EXERCISE REQUIREMENTS => The answer should be an exact copy of the lines from the line with "else mkBFDOptions false 0 0 0." through the last line of the entries, and no other lines.

Items listed in a dataset:
----------
(** The BFD options of an external peer; a zero takes the global value. *)
Definition peer_bfd (g : RoutingConfig) (p : RoutingPeerConfig) : BFDOptions :=
  let or_global v d := if v =? 0 then d else v in
  if rp_BFDEnabled p then
    mkBFDOptions true (or_global (rp_BFDMinRxMs p) (rc_BFDMinRxMs g)) (or_global (rp_BFDMinTxMs p) (rc_BFDMinTxMs g))
      (or_global (rp_BFDDetectMultiplier p) (rc_BFDDetectMult g))
  else mkBFDOptions false 0 0 0.

Definition apply_external (now : Z) (g : RoutingConfig) (m : Manager) (p : RoutingPeerConfig) : Manager :=
  (ApplyPeer now (rp_NeighborAddress p) (rp_RemoteAS p) (Some (peer_bfd g p)) m).2.

Definition watcher_bfd (g : RoutingConfig) : option BFDOptions :=
  if rc_BFDEnabled g then Some (mkBFDOptions true (rc_BFDMinRxMs g) (rc_BFDMinTxMs g) (rc_BFDDetectMult g)) else None.

(** The control-plane VIP manager the agent starts, if it starts one. *)
Definition vip_config (c : AgentConfig) (nodeName : string) (controlPlane : bool) : option CpVip.Config :=
  if negb (String.eqb (ControlPlaneVIP (Routing c)) "") && l4_Enabled (L4LB c) then
    let interval := if ControlPlaneVIPHealthInterval (Routing c) >? 0
                    then ControlPlaneVIPHealthInterval (Routing c) * 10 ^ 9 else 5 * 10 ^ 9 in
    Some (mkVipConfig (ControlPlaneVIP (Routing c)) interval 0 nodeName controlPlane)
  else None.

(** [InitNativeMode] once FRR is ready, up to the start of the two background
    loops; [None] when the agent exits because the prefix is refused. *)
Definition InitNativeMode (now : Z) (c : AgentConfig) (nodeIP : IP) (podCIDR nodeName : string) (controlPlane : bool)
    : outcome (option (Manager * option CpVip.Config)) :=
  localAS ← node_as nodeIP;
  match AdvertisePrefix now podCIDR (ConfigureBGP localAS (ip_string nodeIP) (NewManager "novanet")) with
  | (Err _, _) => Val None
  | (Ok _, m) => Val (Some (foldl (apply_external now (Routing c)) m (rc_Peers (Routing c)), vip_config c nodeName controlPlane))
  end.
----------
SOLUTION FOR THIS PROBLEM =>
  else mkBFDOptions false 0 0 0.

Definition apply_external (now : Z) (g : RoutingConfig) (m : Manager) (p : RoutingPeerConfig) : Manager :=
  (ApplyPeer now (rp_NeighborAddress p) (rp_RemoteAS p) (Some (peer_bfd g p)) m).2.

Definition watcher_bfd (g : RoutingConfig) : option BFDOptions :=
  if rc_BFDEnabled g then Some (mkBFDOptions true (rc_BFDMinRxMs g) (rc_BFDMinTxMs g) (rc_BFDDetectMult g)) else None.

(** The control-plane VIP manager the agent starts, if it starts one. *)
Definition vip_config (c : AgentConfig) (nodeName : string) (controlPlane : bool) : option CpVip.Config :=
  if negb (String.eqb (ControlPlaneVIP (Routing c)) "") && l4_Enabled (L4LB c) then
    let interval := if ControlPlaneVIPHealthInterval (Routing c) >? 0
                    then ControlPlaneVIPHealthInterval (Routing c) * 10 ^ 9 else 5 * 10 ^ 9 in
    Some (mkVipConfig (ControlPlaneVIP (Routing c)) interval 0 nodeName controlPlane)
  else None.

(** [InitNativeMode] once FRR is ready, up to the start of the two background
    loops; [None] when the agent exits because the prefix is refused. *)
Definition InitNativeMode (now : Z) (c : AgentConfig) (nodeIP : IP) (podCIDR nodeName : string) (controlPlane : bool)
    : outcome (option (Manager * option CpVip.Config)) :=
  localAS ← node_as nodeIP;
  match AdvertisePrefix now podCIDR (ConfigureBGP localAS (ip_string nodeIP) (NewManager "novanet")) with
  | (Err _, _) => Val None
  | (Ok _, m) => Val (Some (foldl (apply_external now (Routing c)) m (rc_Peers (Routing c)), vip_config c nodeName controlPlane))
  end.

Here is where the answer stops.